OIG to CMS: Make EHR fraud prevention efforts a priority

'HHS must do more'
By Erin McCann
11:08 AM
The Office of Inspector General is once again calling out CMS for failing to adequately address fraud vulnerabilities in electronic health records. Despite submitting recommendations back in 2013, a new OIG report underscored that the agency is still dragging its feet with implementing EHR fraud safeguards.  
 
Part of the Office of Inspector General's role is to audit and evaluate HHS processes and procedures and put forth recommendations based on deficiencies or abuses identified. Turns out, a lot of these recommendations are ignored, disagreed upon or unimplemented, according to OIG's new Compendium of Unimplemented Recommendations report. And EHR fraud is on that list. 
 
 
"HHS must do more to ensure that all hospitals' EHRs contain safeguards and that hospitals use them to protect against electronically enabled healthcare fraud," OIG officials wrote in the report. 
 
Specifically, audit logs should actually be operational when an EHR is available. And CMS should also develop concrete guidelines around the use of copy-and-paste functions in an electronic health record. According to OIG data, most hospitals using EHRs had RTI International audit functions in place, but they were significantly underutilized. What's more, only some 25 percent of hospitals even had policies in place regarding copy-and-paste functions. 
 
These recommendations have come up repeatedly in recent OIG reports, and despite CMS officials agreeing with the outlined recommendations, the agency is still not making it enough of a priority.  
 
In a January 2014 report, OIG also called out CMS for failing to make EHR fraud a priority. Specifically, OIG said, the CMS neglected to provide adequate guidance to its contractors tasked with identifying said EHR fraud, citing the fact that the majority of these contractors reviewed paper records in the same manner they reviewed EHRs, disregarding the differences. Moreover, only three out of 18 Medicare contractors were found to have used EHR audit data in their review process. 
 
 
When it came to identifying copy-and-paste usage or over documentation, many contractors reported they were unable to do so.
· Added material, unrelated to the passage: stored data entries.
(* ===== verification/LogFile.v ===== *)
(** The rolling log file of the C++ logging library:
    [src/src/log/muduo-clog/muduo/base/LogFile.cc] and [AppendFile] of
    [FileUtil.cc].

    The state has the members of [LogFile] and [AppendFile] and what the run
    has done so far: the number of calls of [time] and [fwrite_unlocked], whose
    answers come from the environment, and the files closed, oldest first. The
    contents of a file are what [fwrite] accepted; [writtenBytes_] counts what
    was asked for. [threadSafe] only adds a lock around each operation, so an
    operation is one step. *)

From S2P Require Import Prelude CString Memory MuduoDate LogStream.

Record file_env := {
  fe_ndebug : bool;                 (* assertions compiled out *)
  fe_time : nat → Z;                (* the k-th call of time(NULL) *)
  fe_localtime : Z → utc_tm;
  fe_hostname : bytes;
  fe_pid : Z;
  fe_fopen : bytes → bool;          (* fopen of this name succeeds *)
  fe_fwrite : nat → Z → Z           (* the k-th fwrite_unlocked, of len bytes *)
}.

Definition assert_ (E : file_env) (c : bool) : outcome unit :=
  if fe_ndebug E || c then mret tt else Exited SIGABRT_status.

Record AppendFile := {
  af_name : bytes;
  af_contents : bytes;
  writtenBytes_ : Z
}.

Record LogFile := {
  basename_ : bytes;
  rollSize_ : Z;
  flushInterval_ : Z;
  checkEveryN_ : Z;
  count_ : Z;
  startOfPeriod_ : Z;
  lastRoll_ : Z;
  lastFlush_ : Z;
  file_ : option AppendFile;
  times : nat;                      (* calls of time so far *)
  writes : nat;                     (* calls of fwrite_unlocked so far *)
  flushes : nat;                    (* calls of fflush so far *)
  closed : list AppendFile
}.

(** Assignments to the members. *)
Definition set_file (s : LogFile) (f : option AppendFile) : LogFile :=
  {| basename_ := basename_ s; rollSize_ := rollSize_ s; flushInterval_ := flushInterval_ s;
     checkEveryN_ := checkEveryN_ s; count_ := count_ s; startOfPeriod_ := startOfPeriod_ s;
     lastRoll_ := lastRoll_ s; lastFlush_ := lastFlush_ s; file_ := f; times := times s;
     writes := writes s; flushes := flushes s; closed := closed s |}.
Definition set_count (s : LogFile) (c : Z) : LogFile :=
  {| basename_ := basename_ s; rollSize_ := rollSize_ s; flushInterval_ := flushInterval_ s;
     checkEveryN_ := checkEveryN_ s; count_ := c; startOfPeriod_ := startOfPeriod_ s;
     lastRoll_ := lastRoll_ s; lastFlush_ := lastFlush_ s; file_ := file_ s; times := times s;
     writes := writes s; flushes := flushes s; closed := closed s |}.
Definition set_times (s : LogFile) (period roll flush : Z) : LogFile :=
  {| basename_ := basename_ s; rollSize_ := rollSize_ s; flushInterval_ := flushInterval_ s;
     checkEveryN_ := checkEveryN_ s; count_ := count_ s; startOfPeriod_ := period;
     lastRoll_ := roll; lastFlush_ := flush; file_ := file_ s; times := times s;
     writes := writes s; flushes := flushes s; closed := closed s |}.
Definition set_world (s : LogFile) (t w f : nat) (cl : list AppendFile) : LogFile :=
  {| basename_ := basename_ s; rollSize_ := rollSize_ s; flushInterval_ := flushInterval_ s;
     checkEveryN_ := checkEveryN_ s; count_ := count_ s; startOfPeriod_ := startOfPeriod_ s;
     lastRoll_ := lastRoll_ s; lastFlush_ := lastFlush_ s; file_ := file_ s; times := t;
     writes := w; flushes := f; closed := cl |}.

(** ** FileUtil.cc *)

(** [AppendFile(filename)]; without the assertion [setbuffer] gets [NULL]. *)
Definition AppendFile_open (E : file_env) (filename : bytes) : outcome AppendFile :=
  _ ← assert_ E (fe_fopen E filename);
  if fe_fopen E filename
  then mret {| af_name := filename; af_contents := []; writtenBytes_ := 0 |}
  else Undef NullDeref.

(** [write(logline + n, len)]: the call with number [w] accepts [x] bytes. *)
Definition AppendFile_write (E : file_env) (w : nat) (f : AppendFile) (s : bytes)
    : Z * AppendFile :=
  let x := fe_fwrite E w (zlen s) in
  (x, {| af_name := af_name f; af_contents := af_contents f ++ take (Z.to_nat x) s;
         writtenBytes_ := writtenBytes_ f |}).

Definition append_turn (E : file_env) (logline : bytes) (st : Z * nat * AppendFile)
    : outcome (turn (Z * nat * AppendFile) (nat * AppendFile)) :=
  let '(n, w, f) := st in
  let remain := zlen logline - n in
  if decide (remain > 0)
  then let '(x, f) := AppendFile_write E w f (drop (Z.to_nat n) logline) in
       if decide (x = 0) then mret (Stop (S w, f)) else mret (Next (n + x, S w, f))
  else mret (Stop (w, f)).

Definition AppendFile_append (E : file_env) (w : nat) (f : AppendFile) (logline : bytes)
    : outcome (nat * AppendFile) :=
  let '(n, f) := AppendFile_write E w f logline in
  '(w, f) ← loop (S (length logline)) (append_turn E logline) (n, S w, f);
  mret (w, {| af_name := af_name f; af_contents := af_contents f;
              writtenBytes_ := writtenBytes_ f + zlen logline |}).

(** ** LogFile.cc *)

Definition kRollPerSeconds_ : Z := 60 * 60 * 24.

(** [getLogFileName(basename, &now)]: the name, and the time it was made at. *)
Definition strftime_name (t : utc_tm) : bytes :=
  lit "." ++ print_d (utc_year t + 1900) ++ print_pad 2 (utc_mon t + 1) ++
  print_pad 2 (utc_mday t) ++ lit "-" ++ print_pad 2 (utc_hour t) ++
  print_pad 2 (utc_min t) ++ print_pad 2 (utc_sec t) ++ lit ".".
Definition getLogFileName (E : file_env) (s : LogFile) : bytes * Z * LogFile :=
  let now := fe_time E (times s) in
  (basename_ s ++ strftime_name (fe_localtime E now) ++ fe_hostname E ++
   snprintf 32 (lit "." ++ print_d (fe_pid E)) ++ lit ".log",
   now,
   set_world s (S (times s)) (writes s) (flushes s) (closed s)).

(** [file_.reset(new AppendFile(filename))] closes the file it had. *)
Definition rollFile (E : file_env) (s : LogFile) : outcome (bool * LogFile) :=
  let '(filename, now, s) := getLogFileName E s in
  let start := Z.quot now kRollPerSeconds_ * kRollPerSeconds_ in
  if decide (now > lastRoll_ s)
  then let s := set_times s start now now in
       f ← AppendFile_open E filename;
       let s := set_world s (times s) (writes s) (flushes s)
                  (closed s ++ match file_ s with Some f => [f] | None => [] end) in
       mret (true, set_file s (Some f))
  else mret (false, s).

(** [file_->flush()]. *)
Definition LogFile_flush (s : LogFile) : outcome LogFile :=
  match file_ s with
  | None => Undef NullDeref
  | Some f => mret (set_world s (times s) (writes s) (S (flushes s)) (closed s))
  end.

Definition append_unlocked (E : file_env) (s : LogFile) (logline : bytes)
    : outcome LogFile :=
  match file_ s with
  | None => Undef NullDeref
  | Some f =>
      '(w, f) ← AppendFile_append E (writes s) f logline;
      let s := set_file (set_world s (times s) w (flushes s) (closed s)) (Some f) in
      if decide (writtenBytes_ f > rollSize_ s)
      then '(_, s) ← rollFile E s; mret s
      else
        c ← int_ (count_ s + 1);
        let s := set_count s c in
        if decide (c >= checkEveryN_ s)
        then
          let s := set_count s 0 in
          let now := fe_time E (times s) in
          let s := set_world s (S (times s)) (writes s) (flushes s) (closed s) in
          let thisPeriod_ := Z.quot now kRollPerSeconds_ * kRollPerSeconds_ in
          if decide (thisPeriod_ ≠ startOfPeriod_ s)
          then '(_, s) ← rollFile E s; mret s
          else if decide (now - lastFlush_ s > flushInterval_ s)
          then LogFile_flush (set_times s (startOfPeriod_ s) (lastRoll_ s) now)
          else mret s
        else mret s
  end.

(** The constructor: the name must have no ['/'] where assertions are on. *)
Definition LogFile_new (E : file_env) (basename : bytes) (rollSize flushInterval checkEveryN : Z)
    (t0 w0 : nat) : outcome LogFile :=
  _ ← assert_ E (bool_decide (strchr basename "/"%char = None));
  '(_, s) ← rollFile E
    {| basename_ := basename; rollSize_ := rollSize; flushInterval_ := flushInterval;
       checkEveryN_ := checkEveryN; count_ := 0; startOfPeriod_ := 0; lastRoll_ := 0;
       lastFlush_ := 0; file_ := None; times := t0; writes := w0; flushes := 0;
       closed := [] |};
  mret s.

Fixpoint append_all (E : file_env) (s : LogFile) (lines : list bytes) : outcome LogFile :=
  match lines with
  | [] => mret s
  | l :: lines => s ← append_unlocked E s l; append_all E s lines
  end.

(** ** One append *)

(** [fwrite] accepts between none and all of the bytes. *)
Class FileLaws (E : file_env) := {
  fwrite_bounds k len : 0 ≤ len → 0 ≤ fe_fwrite E k len ≤ len;
  fopen_succeeds name : fe_fopen E name = true
}.

(** No write error: some bytes are accepted, perhaps not all at once. *)
Definition no_write_error (E : file_env) : Prop :=
  ∀ k len, 0 < len → 0 < fe_fwrite E k len.

Section laws.
Context (E : file_env) `{!FileLaws E}.
Implicit Types (s : LogFile) (f : AppendFile) (l : bytes).

(** [f'] is [f] after an append of [l]: a prefix of [l] reached the file, all of
    it without a write error; all of it is counted. *)
Definition appended f l f' : Prop :=
  af_name f' = af_name f ∧ writtenBytes_ f' = writtenBytes_ f + zlen l ∧
  (∃ n, af_contents f' = af_contents f ++ take n l) ∧
  (no_write_error E → af_contents f' = af_contents f ++ l).

Lemma write_some w f l n :
  0 ≤ n ≤ zlen l →
  let '(x, f') := AppendFile_write E w f (drop (Z.to_nat n) l) in
  0 ≤ x ≤ zlen l - n ∧ (no_write_error E → n < zlen l → 0 < x) ∧
  ∀ c, af_contents f = c ++ take (Z.to_nat n) l →
    af_contents f' = c ++ take (Z.to_nat (n + x)) l.
Proof.
  intros Hn. unfold AppendFile_write.
  assert (Hz : zlen (drop (Z.to_nat n) l) = zlen l - n).
  { unfold zlen in *. rewrite length_drop. lia. }
  pose proof (fwrite_bounds w (zlen (drop (Z.to_nat n) l)) ltac:(lia)) as Hx.
  rewrite Hz in *. set (x := fe_fwrite E w (zlen l - n)) in *.
  split_and!; [lia|lia|intros Hp Hlt; apply Hp; lia|].
  intros c Hc. cbn. rewrite Hc, <- app_assoc. f_equal.
  replace (Z.to_nat (n + x)) with (Z.to_nat n + Z.to_nat x)%nat by lia.
  by rewrite take_take_drop.
Qed.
Considering some 74 percent to 90 percent of physicians use the copy/paste feature daily, according to a recent AHIMA report, the implications are significant. 
 
As Diana Warner, director of HIM practice excellence at AHIMA, recounted back at the October 2013 MGMA conference, that dueto copy-and-paste usage, they had a patient at her previous medical practice who went from having a family history of breast cancer to having a history of breast cancer. The error was caught by the insurance company, which thought the patient had lied, was poised to change her healthcare coverage. "We had to work for months to get that cleared up with the insurance company so her coverage would not be dropped," Warner said. "We had to then find all the records that it got copy and pasted into" incorrectly and then track down the locations the data was sent to.